#### Dataset entries

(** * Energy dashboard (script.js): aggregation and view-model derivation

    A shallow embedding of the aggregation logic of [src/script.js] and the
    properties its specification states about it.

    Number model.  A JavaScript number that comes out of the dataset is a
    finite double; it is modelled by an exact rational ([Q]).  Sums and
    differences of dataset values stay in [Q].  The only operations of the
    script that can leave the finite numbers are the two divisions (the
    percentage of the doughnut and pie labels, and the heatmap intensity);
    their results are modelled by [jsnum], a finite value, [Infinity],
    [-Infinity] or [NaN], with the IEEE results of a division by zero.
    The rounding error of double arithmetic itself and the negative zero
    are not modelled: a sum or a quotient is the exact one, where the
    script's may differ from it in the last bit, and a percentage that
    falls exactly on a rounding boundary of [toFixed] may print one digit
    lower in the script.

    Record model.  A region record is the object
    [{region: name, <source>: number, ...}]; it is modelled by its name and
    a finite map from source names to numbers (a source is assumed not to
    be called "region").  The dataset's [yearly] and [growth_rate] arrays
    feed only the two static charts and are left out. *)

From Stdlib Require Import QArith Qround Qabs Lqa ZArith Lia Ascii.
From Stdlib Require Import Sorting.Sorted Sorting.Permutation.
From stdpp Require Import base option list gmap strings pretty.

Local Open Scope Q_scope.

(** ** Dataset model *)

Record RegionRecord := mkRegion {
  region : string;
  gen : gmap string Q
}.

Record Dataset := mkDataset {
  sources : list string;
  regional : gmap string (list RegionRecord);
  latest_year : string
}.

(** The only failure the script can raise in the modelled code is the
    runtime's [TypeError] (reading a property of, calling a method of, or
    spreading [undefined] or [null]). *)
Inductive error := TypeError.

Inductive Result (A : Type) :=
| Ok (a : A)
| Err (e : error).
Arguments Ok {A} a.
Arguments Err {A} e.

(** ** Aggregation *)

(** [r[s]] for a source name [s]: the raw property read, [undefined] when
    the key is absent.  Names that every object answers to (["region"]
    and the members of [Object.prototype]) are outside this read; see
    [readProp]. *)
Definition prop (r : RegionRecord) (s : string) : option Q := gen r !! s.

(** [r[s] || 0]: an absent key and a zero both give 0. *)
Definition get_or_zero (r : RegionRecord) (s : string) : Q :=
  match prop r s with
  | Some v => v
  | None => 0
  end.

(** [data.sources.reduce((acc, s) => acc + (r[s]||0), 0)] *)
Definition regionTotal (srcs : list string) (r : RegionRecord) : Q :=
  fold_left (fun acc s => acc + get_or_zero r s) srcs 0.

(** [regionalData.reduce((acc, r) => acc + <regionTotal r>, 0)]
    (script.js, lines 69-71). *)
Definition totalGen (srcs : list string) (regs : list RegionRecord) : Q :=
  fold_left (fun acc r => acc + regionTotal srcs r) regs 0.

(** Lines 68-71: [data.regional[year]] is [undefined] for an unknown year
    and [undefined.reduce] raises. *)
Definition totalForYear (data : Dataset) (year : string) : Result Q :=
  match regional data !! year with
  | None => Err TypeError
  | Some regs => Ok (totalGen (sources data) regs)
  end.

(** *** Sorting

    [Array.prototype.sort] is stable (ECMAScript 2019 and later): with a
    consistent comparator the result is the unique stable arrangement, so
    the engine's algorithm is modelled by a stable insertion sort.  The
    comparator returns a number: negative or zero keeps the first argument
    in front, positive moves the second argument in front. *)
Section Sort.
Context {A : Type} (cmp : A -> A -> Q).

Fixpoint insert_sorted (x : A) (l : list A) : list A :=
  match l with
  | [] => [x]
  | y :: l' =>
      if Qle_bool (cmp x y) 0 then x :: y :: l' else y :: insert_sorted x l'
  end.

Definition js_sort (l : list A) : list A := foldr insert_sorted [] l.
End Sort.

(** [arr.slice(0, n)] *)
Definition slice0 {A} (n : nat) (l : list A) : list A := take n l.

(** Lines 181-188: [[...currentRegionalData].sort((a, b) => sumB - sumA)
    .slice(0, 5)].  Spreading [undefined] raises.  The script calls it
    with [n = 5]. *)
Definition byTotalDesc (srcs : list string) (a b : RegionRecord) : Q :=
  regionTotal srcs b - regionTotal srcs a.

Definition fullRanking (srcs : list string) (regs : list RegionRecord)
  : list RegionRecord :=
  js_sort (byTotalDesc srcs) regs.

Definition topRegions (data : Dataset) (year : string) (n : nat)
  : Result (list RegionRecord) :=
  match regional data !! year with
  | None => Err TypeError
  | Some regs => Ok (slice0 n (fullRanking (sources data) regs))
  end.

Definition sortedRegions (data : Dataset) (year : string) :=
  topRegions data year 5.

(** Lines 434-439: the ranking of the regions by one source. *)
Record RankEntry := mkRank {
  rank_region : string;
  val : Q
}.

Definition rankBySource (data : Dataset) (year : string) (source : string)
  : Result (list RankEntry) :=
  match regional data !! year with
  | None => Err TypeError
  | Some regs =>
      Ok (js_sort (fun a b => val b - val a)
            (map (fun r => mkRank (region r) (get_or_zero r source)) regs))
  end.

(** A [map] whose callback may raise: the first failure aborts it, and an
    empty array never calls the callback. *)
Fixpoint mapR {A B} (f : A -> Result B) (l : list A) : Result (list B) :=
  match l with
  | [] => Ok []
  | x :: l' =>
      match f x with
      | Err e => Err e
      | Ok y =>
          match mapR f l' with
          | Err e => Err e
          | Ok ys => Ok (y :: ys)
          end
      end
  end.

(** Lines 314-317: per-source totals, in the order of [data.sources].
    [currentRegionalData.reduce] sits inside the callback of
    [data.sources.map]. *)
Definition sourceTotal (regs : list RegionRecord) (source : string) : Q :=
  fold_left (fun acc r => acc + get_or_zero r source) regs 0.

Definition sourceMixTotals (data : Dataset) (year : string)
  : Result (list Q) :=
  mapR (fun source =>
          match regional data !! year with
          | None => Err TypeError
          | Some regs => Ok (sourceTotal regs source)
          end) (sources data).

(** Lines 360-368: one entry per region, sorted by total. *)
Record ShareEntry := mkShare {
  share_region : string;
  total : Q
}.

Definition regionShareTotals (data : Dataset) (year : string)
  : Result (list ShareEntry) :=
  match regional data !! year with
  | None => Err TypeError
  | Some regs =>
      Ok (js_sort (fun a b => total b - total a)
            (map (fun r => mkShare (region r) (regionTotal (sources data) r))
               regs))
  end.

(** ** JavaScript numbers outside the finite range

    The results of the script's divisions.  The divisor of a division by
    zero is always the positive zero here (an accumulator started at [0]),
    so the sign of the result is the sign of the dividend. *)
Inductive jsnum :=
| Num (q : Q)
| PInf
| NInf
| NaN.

==

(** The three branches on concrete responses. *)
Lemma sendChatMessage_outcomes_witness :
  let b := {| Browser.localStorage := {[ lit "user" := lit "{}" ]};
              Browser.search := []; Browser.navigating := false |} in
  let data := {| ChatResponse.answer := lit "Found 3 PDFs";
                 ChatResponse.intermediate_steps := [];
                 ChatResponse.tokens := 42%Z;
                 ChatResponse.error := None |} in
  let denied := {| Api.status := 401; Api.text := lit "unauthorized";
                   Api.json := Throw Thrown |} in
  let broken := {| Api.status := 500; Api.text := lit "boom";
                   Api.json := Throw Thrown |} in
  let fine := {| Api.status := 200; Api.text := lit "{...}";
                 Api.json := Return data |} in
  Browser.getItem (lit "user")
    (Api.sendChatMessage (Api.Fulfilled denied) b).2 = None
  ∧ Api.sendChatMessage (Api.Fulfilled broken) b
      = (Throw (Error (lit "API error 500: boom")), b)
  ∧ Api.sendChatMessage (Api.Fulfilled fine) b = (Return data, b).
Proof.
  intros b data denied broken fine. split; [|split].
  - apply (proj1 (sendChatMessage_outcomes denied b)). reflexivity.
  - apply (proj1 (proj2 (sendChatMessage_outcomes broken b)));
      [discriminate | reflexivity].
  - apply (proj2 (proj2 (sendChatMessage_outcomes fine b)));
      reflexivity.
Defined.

#### Assignment
Beginning with the line holding "Definition js_sort (l" and ending with the line holding "[currentRegionalData.reduce] sits inside", write out the stretch of material above exactly; add no further lines.

#### Response
Definition js_sort (l : list A) : list A := foldr insert_sorted [] l.
End Sort.

(** [arr.slice(0, n)] *)
Definition slice0 {A} (n : nat) (l : list A) : list A := take n l.

(** Lines 181-188: [[...currentRegionalData].sort((a, b) => sumB - sumA)
    .slice(0, 5)].  Spreading [undefined] raises.  The script calls it
    with [n = 5]. *)
Definition byTotalDesc (srcs : list string) (a b : RegionRecord) : Q :=
  regionTotal srcs b - regionTotal srcs a.

Definition fullRanking (srcs : list string) (regs : list RegionRecord)
  : list RegionRecord :=
  js_sort (byTotalDesc srcs) regs.

Definition topRegions (data : Dataset) (year : string) (n : nat)
  : Result (list RegionRecord) :=
  match regional data !! year with
  | None => Err TypeError
  | Some regs => Ok (slice0 n (fullRanking (sources data) regs))
  end.

Definition sortedRegions (data : Dataset) (year : string) :=
  topRegions data year 5.

(** Lines 434-439: the ranking of the regions by one source. *)
Record RankEntry := mkRank {
  rank_region : string;
  val : Q
}.

Definition rankBySource (data : Dataset) (year : string) (source : string)
  : Result (list RankEntry) :=
  match regional data !! year with
  | None => Err TypeError
  | Some regs =>
      Ok (js_sort (fun a b => val b - val a)
            (map (fun r => mkRank (region r) (get_or_zero r source)) regs))
  end.

(** A [map] whose callback may raise: the first failure aborts it, and an
    empty array never calls the callback. *)
Fixpoint mapR {A B} (f : A -> Result B) (l : list A) : Result (list B) :=
  match l with
  | [] => Ok []
  | x :: l' =>
      match f x with
      | Err e => Err e
      | Ok y =>
          match mapR f l' with
          | Err e => Err e
          | Ok ys => Ok (y :: ys)
          end
      end
  end.

(** Lines 314-317: per-source totals, in the order of [data.sources].
    [currentRegionalData.reduce] sits inside the callback of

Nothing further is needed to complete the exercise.